Sava: il “Dopo di Noi” non sarà più un problema

“Che fine farà mio figlio quando io non ci sarò più?” Questa è la frase che ogni genitore si pone, specialmente quando, per motivi di salute o età avanzata, non riesce a gestire autonomamente il proprio congiunto disabile.

“Finalmente – evidenzia il presidente dell’Anfass Dino De Santisdopo 25 anni di lunghe attese, a Sava il “Dopo di Noi” prende la giusta strada, perché il consiglio comunale, aderendo alla nostra manifestazione di interesse, ha deliberato l’affidamento trentennale, in comodato gratuito, della struttura situata in contrada Tostini, alla nostra associazione“.
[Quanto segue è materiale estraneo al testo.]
(** * Hockey session signup and team split: registry, viewer and balancing

    A shallow embedding of the backend ([server.ts]), of the shared types
    ([types.ts]) and of the viewer logic ([App.tsx]): the SQLite table
    [current_game] is a list of rows in rowid order, the set of web-socket
    clients is a list of inboxes, and every request handler is a function
    from the store to the new store and the response. *)

From Stdlib Require Import ZArith QArith List String Bool Lia Arith Permutation.
Import ListNotations.

Local Open Scope string_scope.
Local Open Scope list_scope.
Local Open Scope Z_scope.

(** ** types.ts *)

Inductive Position := forward | defense | goalie.

(** [team: 'red' | 'blue' | null] is [option Team]; [None] is [null]. *)
Inductive Team := red | blue.

Record GamePlayer := {
  id : Z;
  name : string;
  position : Position;
  team : option Team
}.

Inductive WebSocketMessage :=
| SIGNUP_UPDATE (data : GamePlayer)
| SIGNUP_REMOVED (removed : Z)
| TEAMS_UPDATED
| GAME_RESET.

Definition Position_eqb (a b : Position) : bool :=
  match a, b with
  | forward, forward | defense, defense | goalie, goalie => true
  | _, _ => false
  end.

Definition Team_eqb (a b : Team) : bool :=
  match a, b with
  | red, red | blue, blue => true
  | _, _ => false
  end.

Definition team_is (t : option Team) (p : GamePlayer) : bool :=
  match team p, t with
  | Some a, Some b => Team_eqb a b
  | None, None => true
  | _, _ => false
  end.

Definition set_team (t : option Team) (p : GamePlayer) : GamePlayer :=
  {| id := id p; name := name p; position := position p; team := t |}.

(** ** server.ts *)

Module Server.

(** The [readyState] of a web-socket connection. *)
Inductive ReadyState := CONNECTING | OPEN | CLOSING | CLOSED.

(** A connected client, with the messages sent to it so far, oldest first. *)
Record Client := {
  readyState : ReadyState;
  received : list WebSocketMessage
}.

(** The [current_game] table in rowid order, the counter SQLite keeps for an
    AUTOINCREMENT key, and [wss.clients]. *)
Record Store := {
  current_game : list GamePlayer;
  sqlite_sequence : Z;
  clients : list Client
}.

(** An item of the [teams] array of a split request. *)
Record TeamItem := {
  item_id : Z;
  item_team : option Team
}.

Inductive Body :=
| signup_body (signup : GamePlayer)
| error_body (error : string)
| success_body.

Record Response := {
  status : Z;
  body : Body
}.

(** [res.json(x)] answers with status 200. *)
Definition json (b : Body) : Response := {| status := 200; body := b |}.

(** What [broadcast] does to one client: [client.send(message)] when the
    connection is open, nothing otherwise. *)
Definition send (message : WebSocketMessage) (client : Client) : Client :=
  match readyState client with
  | OPEN => {| readyState := OPEN; received := received client ++ [message] |}
  | _ => client
  end.

Definition broadcast (data : WebSocketMessage) (s : Store) : Store :=
  {| current_game := current_game s;
     sqlite_sequence := sqlite_sequence s;
     clients := map (send data) (clients s) |}.

(** The rowid an AUTOINCREMENT insert picks: one more than the largest rowid
    the table has ever held. *)
Definition lastInsertRowid (s : Store) : Z :=
  fold_right Z.max (sqlite_sequence s) (map id (current_game s)) + 1.

(** [INSERT INTO current_game (name, position) VALUES (?, ?)] *)
Definition insert (signup : GamePlayer) (s : Store) : Store :=
  {| current_game := current_game s ++ [signup];
     sqlite_sequence := id signup;
     clients := clients s |}.

(** [POST /api/current-game/signup] *)
Definition signup (name0 : string) (position0 : Position) (s : Store)
  : Store * Response :=
  match find (fun r => String.eqb (name r) name0) (current_game s) with
  | Some _ =>
      (s, {| status := 400; body := error_body "Hráč je už nahlásený" |})
  | None =>
      let signup0 := {| id := lastInsertRowid s; name := name0;
                        position := position0; team := None |} in
      (broadcast (SIGNUP_UPDATE signup0) (insert signup0 s),
       json (signup_body signup0))
  end.

(** [DELETE FROM current_game WHERE id = ?] *)
Definition delete (id0 : Z) (s : Store) : Store :=
  {| current_game := filter (fun r => negb (id r =? id0)) (current_game s);
     sqlite_sequence := sqlite_sequence s;
     clients := clients s |}.

(** [POST /api/current-game/remove] *)
Definition remove (id0 : Z) (s : Store) : Store * Response :=
  (broadcast (SIGNUP_REMOVED id0) (delete id0 s), json success_body).

(** [UPDATE current_game SET team = ? WHERE id = ?] on the rows. *)
Definition update (rows : list GamePlayer) (item : TeamItem)
  : list GamePlayer :=
  map (fun r => if id r =? item_id item then set_team (item_team item) r
                else r) rows.

(** The transaction of the split route: one update per item, in order. *)
Definition transaction (teamsList : list TeamItem) (s : Store) : Store :=
  {| current_game := fold_left update teamsList (current_game s);
     sqlite_sequence := sqlite_sequence s;
     clients := clients s |}.

(** [POST /api/current-game/split] *)
Definition split (teams : list TeamItem) (s : Store) : Store * Response :=
  (broadcast TEAMS_UPDATED (transaction teams s), json success_body).

(** [POST /api/current-game/reset] *)
Definition reset (s : Store) : Store * Response :=
  (broadcast GAME_RESET
     {| current_game := [];
        sqlite_sequence := sqlite_sequence s;
        clients := clients s |},
   json success_body).

(** [GET /api/current-game] *)
Definition get_current_game (s : Store) : list GamePlayer := current_game s.

End Server.

(** ** The random source and the engine's sort

    [Math.random()] yields a double in the interval from 0 (included) to 1
    (excluded); every double is a rational, and the successive values are a
    stream of rationals.  The double [x - 0.5] has the sign of the exact
    difference, and is a function of it. *)

Definition RandomSource := nat -> Q.

(** A computation that draws from the random source. *)
Definition Rand (A : Type) : Type := RandomSource -> A * RandomSource.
“Questo è un evento storico di notevole importanza, poiché solo l’ostinazione dei genitori può smuovere quegli ostacoli di varia natura che finora si sono posti davanti”, racconta con emozione De Santis, facendosi portavoce delle tante famiglie che aspettavano questo giorno.

“Per la ristrutturazione della struttura – chiarisce l’Anfass – verranno utilizzati fondi pubblici, in sinergia con il Comune e vi sarà la nostra compartecipazione finanziaria. Avvieremo a breve varie iniziative di raccolta fondi. Soltanto così, dopo tanti anni di lunghe attese, si può dare vita ad una sistemazione definitiva ed offrire anche altri servizi consoni alle necessità dei nostri ragazzi ed alle loro famiglie”.
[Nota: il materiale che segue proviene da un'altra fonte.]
(** C2, amended. [main] synthesizes the entry document with [collapse]
    true.  When the document resolves to a composite with a name, the type
    expression computed for it is the reference to that name, and the
    registry holds under the name the body that [collapse] false would
    have returned.  The nodes below a node, its items, its
    [additionalProperties] node and its fields, are synthesized with
    [collapse] true whatever the node was called with. *)
Theorem C2_root_is_collapsed n arg schema :
  LoadRef ReadFile arg zero = Ok schema ->
  rootType ReadFile structPrefix n arg = typeOf n schema true ∅ /\
  (forall js' t G',
     Resolves ReadFile schema (Ok js') ->
     Type_ js' = JString "object" ->
     props js' <> ∅ ->
     nonempty (Capitalize (Title js')) = true ->
     rootType ReadFile structPrefix n arg = Ok (t, G') ->
     t = structPrefix +:+ Capitalize (Title js') /\
     exists src,
       G' !! t = Some src /\
       Synthesizes ReadFile structPrefix schema false ∅ (Ok (src, G'))) /\
  (forall js js' c G,
     Resolves ReadFile js (Ok js') ->
     (forall items,
        Type_ js' = JString "array" -> Items js' = Some items ->
        forall r, Synthesizes ReadFile structPrefix js c G r <->
                  exists r0, Synthesizes ReadFile structPrefix items true G r0 /\
                             r = wrapType "[]" r0) /\
     (forall ap,
        Type_ js' = JString "object" -> props js' = ∅ ->
        AdditionalProperties js' = Some ap ->
        forall r, Synthesizes ReadFile structPrefix js c G r <->
                  exists r0, Synthesizes ReadFile structPrefix ap true G r0 /\
                             r = wrapType "map[string]" r0) /\
     (forall t G',
        Type_ js' = JString "object" -> props js' <> ∅ ->
        Synthesizes ReadFile structPrefix js c G (Ok (t, G')) ->
        exists ts G1,
          FieldTypes ReadFile structPrefix js' (SortedKeys (props js')) G ts G1)).
Proof.
  intros Hload.
  assert (rootType ReadFile structPrefix n arg = typeOf n schema true ∅) as Hroot
    by (unfold rootType; by rewrite Hload).
  split; [done |]. split.
  - intros js' t G' Hres Hty Hps Hname Hrun. rewrite Hroot in Hrun.
    assert (Synthesizes ReadFile structPrefix schema true ∅ (Ok (t, G'))) as Hsyn
      by (split; [done | by exists n]).
    apply (Synthesizes_struct _ _ _ _ _ _ Hres Hty Hps) in Hsyn
      as (ts & G1 & Hts & Hfin).
    simpl in Hfin. rewrite Hname in Hfin. destruct Hfin as [-> ->].
    split; [done |]. exists (structBody (SortedKeys (props js')) ts).
    split; [apply lookup_insert_eq |].
    apply (Synthesizes_struct _ _ _ _ _ _ Hres Hty Hps).
    exists ts, G1. split; [done |]. simpl. by rewrite Hname.
  - intros js js' c G Hres. split; [| split].
    + intros items Hty Hit. by apply (Synthesizes_array _ js').
    + intros ap Hty Hps Hap. by apply (Synthesizes_map _ js').
    + intros t G' Hty Hps Hsyn.
      apply (Synthesizes_struct _ _ _ _ _ _ Hres Hty Hps) in Hsyn
        as (ts & G1 & Hts & _). by exists ts, G1.
Qed.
“E’ doveroso – prosegue De Santis – esprimere a nome di tutte le famiglie della nostra associazione, un ringraziamento al sindaco Dario Iaia, all’assessore ai servizi sociali Roberta Friolo, alla giunta municipale e al consiglio comunale. Grazie perchè hanno voluto credere in noi che, con la forza di volontà ed il coraggio di persone che vivono sulla propria pelle queste tematiche, cercheremo di operare nella maniera più efficace possibile, per dare le giuste risposte a tante famiglie. A tale proposito invitiamo tutte le famiglie con disabili gravi, sia associati che non, a rivolgersi a noi per qualunque problema legato alla disabilità e alle problematiche del “Dopo di Noi”.